I can write the script in AppleScript, but I’d prefer to write it in UserTalk so that porting to Windows (if possible) won’t be a completely new project.

Update #1: I found this tool from Peter Breuls. (It doesn’t contain any code for copying to an iPod.)

Update #2: This 2003 post from Adam Curry mentions a script created by “Marcus” that does what I want.

Yahoo + Microsoft, reloaded 

If you search for Yahoo Microsoft, this page is the second hit. I like that of course. It’s generating a fair amount of flow, since the combination of Yahoo and Microsoft is a pretty hot topic.

Keeping the topic going, I think it’s pretty amazing that Microsoft wants to buy Yahoo, but then again, which of all their web efforts has captured our imagination? At least Yahoo has Flickr, and when they try something new, we all try it with them (often with not the greatest results).

The rambling continues…

If Yahoo is into poison pills, try this one out.

Reserve 5 percent of Yahoo’s common stock for blogger options. Put us to work to find new businesses for Yahoo, ones that are relevant to our world. When we find them, reward the bloggers with a significant upside stake in Yahoo’s future, not the airy-fairy kind, but real stock that we can trade. Handled properly, it could raise shareholder value by much more than 5 percent. Just the kind of deal they pay you to do, oh Yahoo gods and board members. :-)

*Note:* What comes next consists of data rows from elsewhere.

(* ===== verification/GoError.v ===== *)
(** Go errors as trees: a node is one error value, tagged with what a program
    can tell about it ([errors.Is], [errors.As]); its children are what it
    wraps (one for [%w], several for [errors.Join]).  Each component gives its
    own type of tags. *)
From S2P Require Import Prelude.

Module Errors.

Inductive error (T : Type) : Type :=
| Node (tag : T) (causes : list (error T)).
Arguments Node {T} _ _.

Section Trees.
Context {T : Type}.

Definition tag (e : error T) : T := match e with Node t _ => t end.
Definition causes (e : error T) : list (error T) := match e with Node _ l => l end.

(** The first error of the tree, depth first, whose tag satisfies [p]: the
    traversal of [errors.Is] and [errors.As]. *)
Fixpoint find (p : T -> bool) (e : error T) : option T :=
  match e with
  | Node t l =>
      if p t then Some t
      else (fix go (l : list (error T)) : option T :=
              match l with
              | [] => None
              | c :: l => match find p c with Some x => Some x | None => go l end
              end) l
  end.

Definition matches (p : T -> bool) (e : error T) : bool :=
  match find p e with Some _ => true | None => false end.

(** A nil error matches nothing. *)
Definition matches_opt (p : T -> bool) (e : option (error T)) : bool :=
  match e with Some e => matches p e | None => false end.

Lemma find_sound (p : T -> bool) (e : error T) (t : T) : find p e = Some t -> p t = true.
Proof.
  revert e. fix IH 1. intros [x l]. cbn. destruct (p x) eqn:Hp; [congruence|].
  induction l as [|c l IHl]; [discriminate|].
  destruct (find p c) eqn:Hc; [|exact IHl].
  intros [= ->]. by apply (IH c).
Qed.

Lemma matches_node (p : T -> bool) (t : T) (l : list (error T)) :
  matches p (Node t l) = p t || existsb (matches p) l.
Proof.
  unfold matches. cbn. destruct (p t); [done|].
  induction l as [|c l IH]; [done|]. cbn. by destruct (find p c).
Qed.

End Trees.

End Errors.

Of course it’ll never happen. It’s an idea like the one I keep proposing for newspapers — that they hire their public editors from the public, independent bloggers with no journalism experience, with no undue reverence for the institutions so revered by journos. They’re going away, just like Yahoo is (sad but true). Now what will rise in their place? Imho, something that’s home grown, with the integrity of the people, in our interest. The more they invite the public in, the more clued in they will be when we figure out where we want to go with news on the web.

It’s why I’m excited about the Obama campaign and why I keep giving to it (I’m up to $400 now). I’m excited because so many other people are excited.

I like his idea about tuition for public service for college students. It’s so simple. People want to be involved, they want to use their energy and creativity to solve problems. In the 20th century we were couch potatoes. In the 21st we do it for ourselves.

The first tech company that fully embraces this, not just in the form of User Generated Content (what an insult) but by giving us power (that comes from stock) will rule the world. If Y! had the guts, it won’t be long before they’re making tender offers to buy out Ballmer.

BTW, I think I understand why Ballmer wants Yahoo!

When Yahoo engineers wake up they program stuff like Yahoo Live, which is pretty cool and runs on the web, and while it steals ideas from smaller companies, it adds some pretty cool stuff of its own.

When Microsoft engineers wake up they program stuff like Vista, a multi-year, multi-billion dollar waste of money, time and customer goodwill. They can’t do another Vista without wrecking the franchise. Now the question is — where do they go for growth? That’s what Yahoo is for.

Mini-Microsoft: “Give me that dream and a milkshake and at least I get to enjoy the milkshake.”

Greenspun: “If I were a Yahoo shareholder, I would be looking at purchasing an old battleship, sail it into San Francisco Bay, and lobbing some shells on the Board members’ houses in Atherton.